(** Compression announces only what it has archived.  When [compress]
    answers with a compacted result, the manifest of the namespace is that
    result, the history is in the ledger, and every message it replaces is
    published under its digest with its exact bytes; when it answers that
    nothing is compacted, or refuses for capacity, the store is unchanged. *)
Theorem compress_announces sha256Hex gzip dataDir assert_plan assert_result st params used cap createdAt uuid :
  (∀ x, test HASH_RE (sha256Hex x) = true) → Forall storable (cp_messages params) → fresh_names dataDir (as_files st) uuid →
  let '(st', res) := compress sha256Hex gzip dataDir assert_plan assert_result st params used cap createdAt uuid in
  (∀ r, res = Ok r → hr_compacted r = false → st' = st)
  ∧ (∀ r, res = Ok r → hr_compacted r = true → ∃ h replaced kept,
       hr_historyHash r = Some h ∧ getManifest (as_meta st') (cp_ns params) h = Some r
       ∧ hasHistoryMeta (as_meta st') (cp_ns params) h = true
       ∧ cp_messages params = replaced ++ kept ∧ map m_id replaced = hr_replacedMessageIds r
       ∧ Forall (λ m, object_holds sha256Hex gzip dataDir (as_files st') (contentDigest sha256Hex m) m) replaced)
  ∧ (∀ plan, (compress_plan sha256Hex params).2 = Some plan → hasHistoryMeta (as_meta st) (cp_ns params) (ap_historyHash plan) = false →
       cap < used + storage_reserve (ap_messages plan) → st' = st ∧ res = Throw (js "Headroom storage capacity exceeded")).
Proof.
  intros Hsha Hst Hf. unfold compress. destruct (compress_plan sha256Hex params) as [r [plan|]] eqn:Ec.
  2:{ split_and!; [done| |done]. intros r' [= <-] Hc. pose proof (compress_plan_cases sha256Hex params) as Hcase. rewrite Ec in Hcase. by inversion Hcase; subst. }
  destruct (chosen_plan_ok sha256Hex params r plan Hsha Hst Ec) as (Hp & Hne & kept & Hsplit).
  assert (∀ plan', (r, Some plan).2 = Some plan' → hasHistoryMeta (as_meta st) (cp_ns params) (ap_historyHash plan') = false →
    cap < used + storage_reserve (ap_messages plan') →
    negb (hasHistoryMeta (as_meta st) (cp_ns params) (ap_historyHash plan)) && (cap <? used + storage_reserve (ap_messages plan)) = true) as Hcap.
  { intros plan' [= <-] -> Hc. by apply Z.ltb_lt. }
  destruct (negb (hasHistoryMeta _ _ _) && _) eqn:E; [done|].
  assert (∀ (A : Prop) plan', (r, Some plan).2 = Some plan' → hasHistoryMeta (as_meta st) (cp_ns params) (ap_historyHash plan') = false →
    cap < used + storage_reserve (ap_messages plan') → A) as Hno by (intros A plan' H1 H2 H3; specialize (Hcap plan' H1 H2 H3); congruence).
  clear Hcap. case_test; [split_and!; [done|done|apply Hno]|]. unfold persistArchive. case_test; [split_and!; [done|done|apply Hno]|].
  destruct (persist_effects_shape (as_index st) plan (cp_ns params) (hr_rawTokens r) createdAt uuid) as (history & after & ->).
  rewrite run_effects_app, (object_effects_of sha256Hex) by done.
  pose proof (objects_run sha256Hex gzip dataDir (ap_messages plan) uuid 0 st (po_storable _ _ Hp) (plan_valid _ _ Hp) Hf) as Ho.
  destruct (run_effects sha256Hex gzip dataDir st (objects_of sha256Hex (ap_messages plan) uuid 0)) as [st1 [u|x]]; [|split_and!; [done|done|apply Hno]].
  destruct Ho as (_ & _ & Hh). specialize (Hh Logic.eq_refl).
  unfold table_effects. cbn [app run_effects run_effect as_files as_meta as_index]. rewrite histories_run. cbn [as_files as_meta as_index].
  pose proof (compress_plan_cases sha256Hex params) as Hcase. rewrite Ec in Hcase. inversion Hcase as [|r' k _ _ _ Hcomp _]; subst.
  set (plan := chosen_plan sha256Hex params) in *.
  assert (hr_historyHash r = Some (ap_historyHash plan) ∧ hr_replacedMessageIds r = map m_id (ap_messages plan)) as [Hhr Hids].
  { clear -Ec. unfold compress_plan in Ec. case_test_in Ec; [done|]. cbv zeta in Ec. fold plan in Ec. case_test_in Ec; [done|].
    by injection Ec as <-. }
  unfold saveManifest. rewrite Hcomp, Hhr. destruct (hr_sourceDigests r); [|split_and!; [done|done|apply Hno]]. case_test; [split_and!; [done|done|apply Hno]|].
  case_test; [split_and!; [done|done|apply Hno]|]. cbn [rbind as_files as_meta]. split_and!; [congruence| |apply Hno]. intros r0 [= <-] _. exists (ap_historyHash plan), (ap_messages plan), kept.
  split_and!; [done| | |done|done|done].
  - unfold getManifest. cbn [md_manifests]. by rewrite get_set_eq.
  - apply (history_recorded (as_meta st1) plan). intros Hnil. apply (f_equal length) in Hnil. unfold insertCasMetaRows in Hnil.
    rewrite (zip_hashes sha256Hex) in Hnil by done. rewrite length_imap, length_map in Hnil. by destruct (ap_messages plan).
Qed.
- - -
> [EXERCISE] Take the records above and return, word for word, only the lines that fall from the line with "Theorem compress_announces sha256Hex" to the line with "let '(st', res)", both of them included.

> [EXERCISE RESPONSE]
Theorem compress_announces sha256Hex gzip dataDir assert_plan assert_result st params used cap createdAt uuid :
  (∀ x, test HASH_RE (sha256Hex x) = true) → Forall storable (cp_messages params) → fresh_names dataDir (as_files st) uuid →
  let '(st', res) := compress sha256Hex gzip dataDir assert_plan assert_result st params used cap createdAt uuid in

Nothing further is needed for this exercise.